Взвод еще был далеко, а обе двери крайней казармы раскрылись нараспашку.
– Непонятно, – только и сказал Михаил, передавая бинокль комиссару.
Но долго комиссару не пришлось пользоваться биноклем. Немцы на ходу разделились на две группы и вошли в открытые двери казармы. А минуты через три они стали выводить оседланных коней.
– Кавалеристы! – вскрикнул Михаил и, выхватив бинокль, прилип к окулярам.
Дмитрий Артемьевич с доброй улыбкой сказал:
– Ты смотришь на них голодным волком!
– Сейчас бы вскочить вон на того вороного с белыми копытами и ускакать в степь, – отвечал Михаил, глотая слюну. – Ветер в ушах поет. Крылья вырастают.
– Да-а, представляю, что бы ты творил, если б тебя в степь во главе кавалерийского отряда пустить по тем местам, где Щорс водил свои полки! – явно любуясь другом, промолвил Дмитрий Артемьевич.
– Не было бы фашистам покоя ни днем на ночью! – услышали оба у себя за спиной и резко обернулись.

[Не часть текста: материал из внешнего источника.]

(** The other digits, up to the end of the buffer. *)
Lemma content_length_rest {U} strict (st : http_parser_settings U) data fuel p u i ch0 m :
  0 <= i < zlen data -> Forall (fun ch => IS_NUM ch = true) (drop (Z.to_nat i) data) ->
  hp_header_state p = h_content_length -> 0 <= hp_nread p ->
  hp_nread p + 1 + (zlen data - i) <= HTTP_MAX_HEADER_SIZE ->
  0 <= hp_content_length p <= 2 ^ 64 - 7 ->
  let v := digits_value 10 dec_digit (hp_content_length p) (drop (Z.to_nat i) data) in
  let r := main_loop strict st data (S (S fuel)) (mk_ctx p u i ch0 s_header_value m) in
  if v <=? 2 ^ 64 - 7 then
    exists ch q, r = inl (tt, mk_ctx q u (zlen data) ch s_header_value m) /\
      hp_content_length q = v /\ hp_errno q = hp_errno p
  else exists c', r = inr (JError, c') /\ app c' = u /\
      hp_errno (parser c') = HPE_INVALID_CONTENT_LENGTH.
Proof.
  intros Hi Hnum Hh Hn0 Hn Hcl v r. destruct (zlookup_Some data i Hi) as [ch Hlk].
  set (p1 := set_nread (hp_nread p + 1) p).
  assert (Hcount : when (PARSING_HEADER s_header_value) (COUNT_HEADER_SIZE 1)
     (mk_ctx p u i ch s_header_value m) = inl (tt, mk_ctx p1 u i ch s_header_value m)).
  { cbn [PARSING_HEADER when]. by rewrite count_ok by (simpl; lia). }
  pose proof (content_length_digits st data i u s_header_value m _ (loop_fuel data) p1 i ch
    ltac:(lia) eq_refl Hnum) as Hdig. unfold HTTP_MAX_HEADER_SIZE in Hn.
  specialize (Hdig ltac:(unfold loop_fuel; rewrite length_drop; lia) Hcl). cbv zeta in Hdig.
  change (hp_content_length p1) with (hp_content_length p) in Hdig. fold v in Hdig.
  assert (Hdisp : forall x, case_s_header_value st data (mk_ctx p1 u i ch s_header_value m) = x ->
    dispatch strict st data (mk_ctx p1 u i ch s_header_value m) = x) by by intros.
  unfold case_s_header_value, mbind, ctl_bind, gets in Hdisp. cbn [pos parser] in Hdisp.
  change (hp_header_state p1) with (hp_header_state p) in Hdisp. rewrite Hh in Hdisp.
  destruct (v <=? 2 ^ 64 - 7) eqn:Hv.
  - destruct Hdig as [ch' Hdig]. rewrite Hdig in Hdisp. cbn in Hdisp.
    unfold len in Hdisp. rewrite count_ok, Z.eqb_refl in Hdisp by
      (simpl; rewrite uwrap_small; unfold HTTP_MAX_HEADER_SIZE; lia).
    unfold r. rewrite (main_loop_byte strict st data _ (mk_ctx p u i ch0 s_header_value m)
       ch _ _ Hlk Hcount (Hdisp _ eq_refl)).
    cbn [parser app pos c_ch p_state marks with_parser]. eexists _, _.
    rewrite main_loop_end by (cbn [pos]; lia).
    split; [|split]; [do 3 f_equal; lia| |done]. simpl.
    apply uwrap_small. destr_bool. split; [|lia].
    pose proof (digits_value_mono 10 dec_digit (hp_content_length p) (drop (Z.to_nat i) data)
      ltac:(lia) ltac:(lia) (dec_digits_pos _ Hnum)). unfold v. lia.
  - destruct Hdig as (c' & Hdig & Happ & Herr). exists c'. split; [|done].
    rewrite Hdig in Hdisp. 
    by apply (main_loop_jump strict st data _ (mk_ctx p u i ch0 s_header_value m)
       ch _ _ _ Hlk Hcount (Hdisp _ eq_refl)).
Qed.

Рядом стояла Эля с солдатским котелком в руках.
– Меня послали к вам с чаем. Вот хлеб и сало, поешьте, ведь вы с самого утра…
– Что за чай! – сердито и встревоженно спросил комиссар. – Вы что там, костер развели?
– Ребята ходили в лес, за три километра отсюда. Там дым по лесу расходился, – пояснила Эля. – Но ведь согреться вам надо.
– Смотрите, смотрите, как он скачет! – воскликнул Михаил, опять приставив к глазам бинокль.
– Да, они-то скачут здорово, – задумчиво ответил комиссар, подавая Михаилу кусок хлеба с салом и жестяную кружку чаю. – А как мы будем от них скакать, если не сумеем подойти бесшумно?
– Никакого шума, конечно! – отрезал Михаил. – Вот же Элеонора Семеновна подкралась к нам так, что и не заметили. – И, передав Эле бинокль, он кивнул Дмитрию Артемьевичу, и они уселись возле чайника.
– Смотрите, Эля, и считайте лошадей и солдат, попросил комиссар. – Может, мы ошиблись.
– Вы сколько насчитали?
– Сорок два коня, – ответил Михаил. А солдат с ефрейторами тридцать шесть.